- _WORK REQUIRED_:
Word for word, transcribe the data below from the line with "None => (0, None)" to the line with "prefix := ipv6_subnet_prefix", keeping both of those lines.

────────────────

(* ===== verification/IpLease.v ===== *)
(** * Leases of IP addresses (src/ip-lease.c)

    The main process gives each client an IPv4 address and an IPv6 subnet of
    the configured networks and records them in a hash table.  Addresses are
    their 4 or 16 bytes; the family and the port of the socket addresses they
    are part of are constant. *)

From S2P Require Import Prelude CString Htable Store SecModData IpUtil Ban.

Definition ERR_MEM : Z := -6.
Definition ERR_NO_IP : Z := -8.
Definition MAX_IP_TRIES : nat := 16.
Definition FIXED_IPS : nat := 5.

(** [struct ip_lease_st]: [sig] identifies the lease; [lease_db] says whether
    [db] is set. *)
Record ip_lease_st := Lease {
  sig : list Z; rip : list Z; lip : list Z; prefix : Z; lease_db : bool }.

(** ** Bytewise operations *)
Definition band (a b : list Z) : list Z := zip_with Z.land a b.
Definition bor (a b : list Z) : list Z := zip_with Z.lor a b.
Definition bnot (a : list Z) : list Z := (λ x, u8 (Z.lnot x)) <$> a.

(** The address with the lowest bit of its last byte set. *)
Definition set_last_bit (a : list Z) : list Z :=
  match last a with
  | Some x => take (length a - 1) a ++ [Z.lor x 1]
  | None => a
  end.

(** The configuration of a client and what the main process knows of it. *)
Record lease_config := LeaseConfig {
  ipv4_net : option string; ipv4_netmask : option string; explicit_ipv4 : option string;
  ipv6_net : option string; ipv6_prefix : Z; ipv6_subnet_prefix : Z; explicit_ipv6 : option string;
  ipv4_seed : list Z }.

(** The answers of the system: memory for a lease, random bytes per attempt,
    whether the ping of an address finds it free, and the digest. *)
Record lease_ext := LeaseExt {
  lmem : option ptr; lmem6 : option ptr; lcalloc_ok : bool;
  lrnd : nat → list Z; free4 : list Z → bool; free6 : list Z → bool;
  lsha1 : list Z → list Z; lpton6 : string → option (list Z) }.

Definition ip_from_seed (x : lease_ext) (seed : list Z) (n : nat) : list Z := take n (lsha1 x seed).

Section lease.
Context {T : Type} `{HT : HTable T, Env : SecModEnv}.
Implicit Types (db : store T ip_lease_st) (x : lease_ext) (c : lease_config).

Definition ip_lease_exists db (a : list Z) : bool := bool_decide (is_Some (sget sig hash_any a db)).

(** ** IPv4 *)

Definition is_ipv4_ok db (a net mask : list Z) : bool :=
  let broadcast := bor net (bnot mask) in
  negb (ip_lease_exists db a || (memcmp a net =? 0) || (memcmp a broadcast =? 0)).

(** The bytes the [n]-th attempt starts from, counted down from
    [MAX_IP_TRIES]; [rnd] is what the attempt before left. *)
Definition seed4 x c (n : nat) (rnd : list Z) : list Z :=
  if (n =? MAX_IP_TRIES)%nat then ipv4_seed c
  else if (n <? MAX_IP_TRIES - FIXED_IPS)%nat then take 4 (lrnd x n)
  else ip_from_seed x rnd 4.

(** The loop of [get_ipv4_lease]; [n] is [max_loops]. *)
Fixpoint try_ipv4 x c db (net mask : list Z) (n : nat) (rnd : list Z) : option ip_lease_st :=
  match n with
  | O => None
  | S n' =>
    let rnd := bor (band (seed4 x c n rnd) (bnot mask)) net in
    if negb (is_ipv4_ok db rnd net mask) then try_ipv4 x c db net mask n' rnd else
    let lip := set_last_bit net in
    if memcmp lip rnd =? 0 then try_ipv4 x c db net mask n' rnd else
    if free4 x rnd then
      Some {| sig := rnd; rip := rnd; lip := lip; prefix := 0; lease_db := true |}
    else try_ipv4 x c db net mask n' rnd
  end.

Definition pton4 (s : string) : option (list Z) := octets <$> inet_pton4 s.

(** The code and the lease [proc->ipv4] points to. *)
Definition get_ipv4_lease x c db : Z * option ip_lease_st :=
  match ipv4_net c, ipv4_netmask c with
  | Some c_network, Some c_netmask =>
    match pton4 c_network, pton4 c_netmask with
    | Some network, Some mask =>
      let network := band network mask in
      match explicit_ipv4 c with
      | Some e =>
        match pton4 e with
        | None => (-1, None)
        | Some tmp =>
          match lmem x with
          | None => (ERR_MEM, None)
          | Some _ =>
            if negb (is_ipv4_ok db tmp network mask) then (ERR_NO_IP, None) else
            let lip := set_last_bit network in
            if memcmp lip tmp =? 0 then (ERR_NO_IP, None)
            else (0, Some {| sig := tmp; rip := tmp; lip := lip; prefix := 0; lease_db := false |})
          end
        end
      | None =>
        match lmem x with
        | None => (ERR_MEM, None)
        | Some _ =>
          match try_ipv4 x c db network mask MAX_IP_TRIES [0; 0; 0; 0] with
          | Some l => (0, Some l)
          | None => (ERR_NO_IP, None)
          end
        end
      end
    | _, _ => (-1, None)
    end
  | _, _ => (0, None)
  end.

(** ** IPv6 *)

Definition is_ipv6_ok db (net subnet : list Z) : bool :=
  negb ((memcmp subnet net =? 0) || ip_lease_exists db subnet).

(** The bytes of [rnd] after [memset] and one of the three ways to fill it:
    the random bytes are written from the place of an IPv4 address on, four
    bytes before the IPv6 address. *)
Definition seed6 x c (n : nat) : list Z :=
  if (n =? MAX_IP_TRIES)%nat then ip_from_seed x (ipv4_seed c) 16
  else if (n <? MAX_IP_TRIES - FIXED_IPS)%nat then drop 4 (take 16 (lrnd x n)) ++ [0; 0; 0; 0]
  else ip_from_seed x (replicate 16 0) 16.

(** The loop of [get_ipv6_lease]; [prefix] is the field of the lease, which is
    zero until the loop is left. *)
Fixpoint try_ipv6 x c db (net mask subnet_mask : list Z) (n : nat) : option (list Z * list Z) :=
  match n with
  | O => None
  | S n' =>
    let rnd := bor (band (seed6 x c n) (bnot mask)) net in
    let sig := band rnd subnet_mask in
    if negb (is_ipv6_ok db net sig) then try_ipv6 x c db net mask subnet_mask n' else
    let prefix := 0 in
    if negb (prefix =? 128) || free6 x rnd then Some (sig, rnd)
    else try_ipv6 x c db net mask subnet_mask n'
  end.

Definition get_ipv6_lease x c db : Z * option ip_lease_st :=
  match ipv6_net c with
  | None => (0, None)
  | Some c_network =>
    if (ipv6_prefix c =? 0) || (ipv6_subnet_prefix c =? 0) then (0, None) else
    match ipv6_prefix_to_mask (ipv6_prefix c), ipv6_prefix_to_mask (ipv6_subnet_prefix c),
          lpton6 x c_network with
    | Some mask, Some subnet_mask, Some network =>
      let network := band network mask in
      let finish (found : list Z * list Z) (in_db : bool) :=
        {| sig := found.1; rip := found.2; lip := set_last_bit network;
           prefix := ipv6_subnet_prefix c; lease_db := in_db |} in
      match explicit_ipv6 c with
      | Some e =>
        match lpton6 x e with
        | None => (-1, None)
        | Some tmp =>
          match lmem6 x with
          | None => (ERR_MEM, None)
          | Some _ =>
            let sig := band tmp subnet_mask in
            if negb (is_ipv6_ok db network sig) then (ERR_NO_IP, None)
            else (0, Some (finish (sig, tmp) false))
          end
        end
      | None =>
        match lmem6 x with
        | None => (ERR_MEM, None)
        | Some _ =>
          match try_ipv6 x c db network mask subnet_mask MAX_IP_TRIES with
          | Some found => (0, Some (finish found true))
          | None => (ERR_NO_IP, None)
          end
        end
      end
    | _, _, _ => (-1, None)
    end
  end.

(** ** The leases of a client *)

(** A lease a client holds: with the pointer to it in the table when it is
    recorded there. *)
Record held := Held { recorded : option ptr; lease : ip_lease_st }.

(** The [ipv4] and [ipv6] of [struct proc_st]. *)
Record proc_leases := ProcLeases { ipv4 : option held; ipv6 : option held }.

(** A lease just obtained is recorded if its [db] is set; [None] if the table
    cannot grow. *)
Definition record_lease x (p : option ptr) (l : ip_lease_st) db
    : option held * store T ip_lease_st :=
  match p with
  | Some p =>
    if lease_db l then
      let '(b, db) := sadd sig hash_any (lcalloc_ok x) p l db in
      (if b then Some (Held (Some p) l) else None, db)
    else (Some (Held None l), db)
  | None => (Some (Held None l), db)
  end.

────────────────

- _TASK RESPONSE_:
  | None => (0, None)
  | Some c_network =>
    if (ipv6_prefix c =? 0) || (ipv6_subnet_prefix c =? 0) then (0, None) else
    match ipv6_prefix_to_mask (ipv6_prefix c), ipv6_prefix_to_mask (ipv6_subnet_prefix c),
          lpton6 x c_network with
    | Some mask, Some subnet_mask, Some network =>
      let network := band network mask in
      let finish (found : list Z * list Z) (in_db : bool) :=
        {| sig := found.1; rip := found.2; lip := set_last_bit network;
           prefix := ipv6_subnet_prefix c; lease_db := in_db |} in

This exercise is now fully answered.